◆ **Task statement**:
You are asked to filter the data below and copy every line holding "listed".

◆ **Available records**:

Lemma parse_terms_lowercase_witness :
  "run" ∈ parse ["the"] "Running -The org:ACME"
  ∧ "run" ≠ "" ∧ has_upper "run" = false.
Proof.
  assert (H : "run" ∈ parse ["the"] "Running -The org:ACME")
    by (apply (bool_decide_unpack _); vm_compute; exact I).
  split; [exact H|].
  apply (parse_terms_lowercase ["the"] "Running -The org:ACME" "run" H).
Defined.

(** The terms of "Running -The org:ACME" with "the" among the
    stopwords. *)
Example parse_sample :
  parse ["the"] "Running -The org:ACME" = {[ "run"; "org:acme" ]}.
Proof. by vm_compute. Qed.

(** * Properties of the command line and of the result list *)


Lemma display_loop_spec (results : list string) (count k : Z) (f : string) :
  0 ≤ count →
  (k, f) ∈ display_loop results count ↔
    count < k ≤ 15 ∧ results !! Z.to_nat (k - count - 1) = Some f.
Proof.
  revert count. induction results as [|r results IH]; intros count Hc; simpl.
  - split; [by intros ?%elem_of_nil|]. by intros [_ ?].
  - destruct (15 <=? count) eqn:E.
    + apply Z.leb_le in E. split; [by intros ?%elem_of_nil|]. lia.
    + apply Z.leb_gt in E. rewrite elem_of_cons, IH by lia.
      split.
      * intros [[= -> ->]|[Hk Hf]].
        -- split; [lia|]. by replace (count + 1 - count - 1) with 0 by lia.
        -- split; [lia|].
           replace (Z.to_nat (k - count - 1))
             with (S (Z.to_nat (k - (count + 1) - 1))) by lia.
           done.
      * intros [Hk Hf]. destruct (decide (k = count + 1)) as [->|Hne].
        -- left. replace (count + 1 - count - 1) with 0 in Hf by lia.
           simpl in Hf. congruence.
        -- right. split; [lia|].
           replace (Z.to_nat (k - count - 1))
             with (S (Z.to_nat (k - (count + 1) - 1))) in Hf by lia.
           done.
Qed.

(** For a result list of fewer than 2^31 entries, [displayResults]
    lists the first fifteen results, numbered from one in their order,
    and adds its note exactly when there are more; the numbers
    [handleSearch] accepts are exactly the numbers listed, and the result
    it shows for a number is the one listed under it. *)
Theorem displayed_results_are_selectable (results : list string) (k : Z)
    (f : string) :
  Z.of_nat (length results) < 2 ^ 31 →
  ((k, f) ∈ (displayResults results).1 ↔
     valid_result_number results k = true ∧ chosen_result results k = Some f)
  ∧ (displayResults results).1.*2 = take 15 results
  ∧ ((displayResults results).2 = true ↔ (15 < length results)%nat).
Proof.
  intros Hsize.
  unfold displayResults, valid_result_number, chosen_result. cbn [fst snd].
  assert (wrap_int (Z.of_nat (length results)) = Z.of_nat (length results))
    as ->.
  { unfold wrap_int. rewrite Z.mod_small by lia. lia. }
  split_and!.
  - rewrite display_loop_spec by lia.
    replace (k - 0 - 1) with (k - 1) by lia.
    rewrite andb_true_iff, Z.ltb_lt, Z.leb_le. split.
    + intros [Hk Hf]. split; [|done].
      apply lookup_lt_Some in Hf. lia.
    + intros [Hk Hf]. split; [lia|done].
  - assert (∀ count, 0 ≤ count →
              (display_loop results count).*2
              = take (Z.to_nat (15 - count)) results) as Hgen.
    { clear Hsize.
      induction results as [|r results IH]; intros count Hc; simpl.
      - by rewrite take_nil.
      - destruct (15 <=? count) eqn:E.
        + apply Z.leb_le in E.
          by replace (Z.to_nat (15 - count)) with 0%nat by lia.
        + apply Z.leb_gt in E. cbn [fmap list_fmap snd].
          replace (Z.to_nat (15 - count))
            with (S (Z.to_nat (15 - (count + 1)))) by lia.
          cbn [take]. f_equal. by apply IH; lia. }
    by rewrite Hgen.
  - apply Nat.ltb_lt.
Qed.

Lemma displayed_results_are_selectable_witness :
  Z.of_nat (length ["a.json"; "b.json"]) < 2 ^ 31
  ∧ (((2, "b.json") ∈ (displayResults ["a.json"; "b.json"]).1 ↔
        valid_result_number ["a.json"; "b.json"] 2 = true
        ∧ chosen_result ["a.json"; "b.json"] 2 = Some "b.json")
     ∧ (displayResults ["a.json"; "b.json"]).1.*2
       = take 15 ["a.json"; "b.json"]
     ∧ ((displayResults ["a.json"; "b.json"]).2 = true
        ↔ (15 < length ["a.json"; "b.json"])%nat)).
Proof.
  assert (H : Z.of_nat (length ["a.json"; "b.json"]) < 2 ^ 31)
    by (vm_compute; reflexivity).
  split; [exact H|].
  apply (displayed_results_are_selectable ["a.json"; "b.json"] 2 "b.json" H).
Defined.

(** * Properties of the text form of a document's record *)

Section DocumentInfoFacts.
Import DocumentInfo.
Variable indet : nat → byte.

Lemma read_line_line (l rest : string) :
  one_line l = true →
  read_line (l +:+ String "010" rest) = (l, Some rest).
Proof.
  induction l as [|c l IH]; str_simpl; [done|].
  intros [Hc Hl]%andb_true_iff. apply negb_true_iff in Hc.
  by rewrite Hc, IH.
Qed.

Lemma getline_line (l rest str : string) :
  one_line l = true →
  getline (opened (l +:+ String "010" rest)) str = (opened rest, l).
Proof.
  intros Hl. unfold getline, opened. cbn [is_good eofbit failbit unread negb andb].
  by rewrite read_line_line.
Qed.

Lemma digit_of_pretty_N_char (x : N) :
  (x < 10)%N → digit_of (pretty_N_char x) = Some (Z.of_N x).
Proof.
  intros Hx.
  assert (x = 0 ∨ x = 1 ∨ x = 2 ∨ x = 3 ∨ x = 4 ∨ x = 5 ∨ x = 6 ∨ x = 7
          ∨ x = 8 ∨ x = 9)%N as Hcases by lia.
  by repeat destruct Hcases as [->|Hcases]; [..|subst x].
Qed.

Lemma digit_is_no_space (c : ascii) (d : Z) :
  digit_of c = Some d →
  is_space c = false ∧ Ascii.eqb c "-" = false ∧ Ascii.eqb c "+" = false.
Proof.
  destruct c as [[] [] [] [] [] [] [] []]; by vm_compute.
Qed.

(** The digits [pretty_N_go] puts in front are read back by
    [read_digits]. *)
Lemma pretty_N_go_digits (x : N) :
  ∃ ds : string,
    (∀ s, pretty_N_go x s = ds +:+ s)
    ∧ (∀ t acc any,
         read_digits (ds +:+ t) acc any
         = read_digits t (acc * 10 ^ Z.of_nat (String.length ds) + Z.of_N x)
             (any || negb (String.eqb ds "")))
    ∧ (x = 0%N ∧ ds = ""
       ∨ ∃ c ds0 d, ds = String c ds0 ∧ digit_of c = Some d).
Proof.
  induction (N.lt_wf_0 x) as [x _ IH].
  destruct (decide (x = 0%N)) as [->|Hx].
  - exists "". split_and!.
    + intros s. by rewrite pretty_N_go_0.
    + intros t acc any. str_simpl. rewrite orb_false_r. f_equal. lia.
    + by left.
  - destruct (IH (x `div` 10)%N) as (ds & Hgo & Hread & Hfirst).
    { apply N.div_lt; lia. }
    assert (x `mod` 10 < 10)%N as Hmod by (apply N.mod_lt; lia).
    exists (ds +:+ String (pretty_N_char (x `mod` 10)) "").
    split_and!.
    + intros s. rewrite pretty_N_go_step by lia.
      by rewrite Hgo, append_assoc.
    + intros t acc any. rewrite append_assoc. str_simpl.
      rewrite Hread. cbn [read_digits].
      rewrite (digit_of_pretty_N_char _ Hmod).
      f_equal.
      * rewrite length_append. cbn [String.length].
        replace (Z.of_nat (String.length ds + 1))
          with (Z.of_nat (String.length ds) + 1) by lia.
        rewrite Z.pow_add_r, Z.pow_1_r by lia.
        pose proof (N.div_mod x 10 ltac:(lia)) as Hdm.
        rewrite N2Z.inj_div, N2Z.inj_mod.
        change (Z.of_N 10) with 10.
        pose proof (Z.div_mod (Z.of_N x) 10 ltac:(lia)). lia.
      * destruct ds; str_simpl; by rewrite orb_true_r.
    + right. destruct Hfirst as [[_ ->]|(c & ds0 & d & -> & Hd)].
      * str_simpl. do 3 eexists. split; [done|].
        by apply digit_of_pretty_N_char.
      * str_simpl. by do 3 eexists.
Qed.

Lemma read_digits_stop (rest : string) (acc : Z) (any : bool) :
  read_digits (String "010" rest) acc any = (acc, any, String "010" rest).
Proof. done. Qed.

Lemma skip_ws_digit (c : ascii) (s : string) (d : Z) :
  digit_of c = Some d → skip_ws (String c s) = String c s.
Proof.
  intros Hd. cbn [skip_ws]. by destruct (digit_is_no_space c d Hd) as [-> _].
Qed.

◆ **Solution for this problem**:
    [handleSearch] accepts are exactly the numbers listed, and the result
    it shows for a number is the one listed under it. *)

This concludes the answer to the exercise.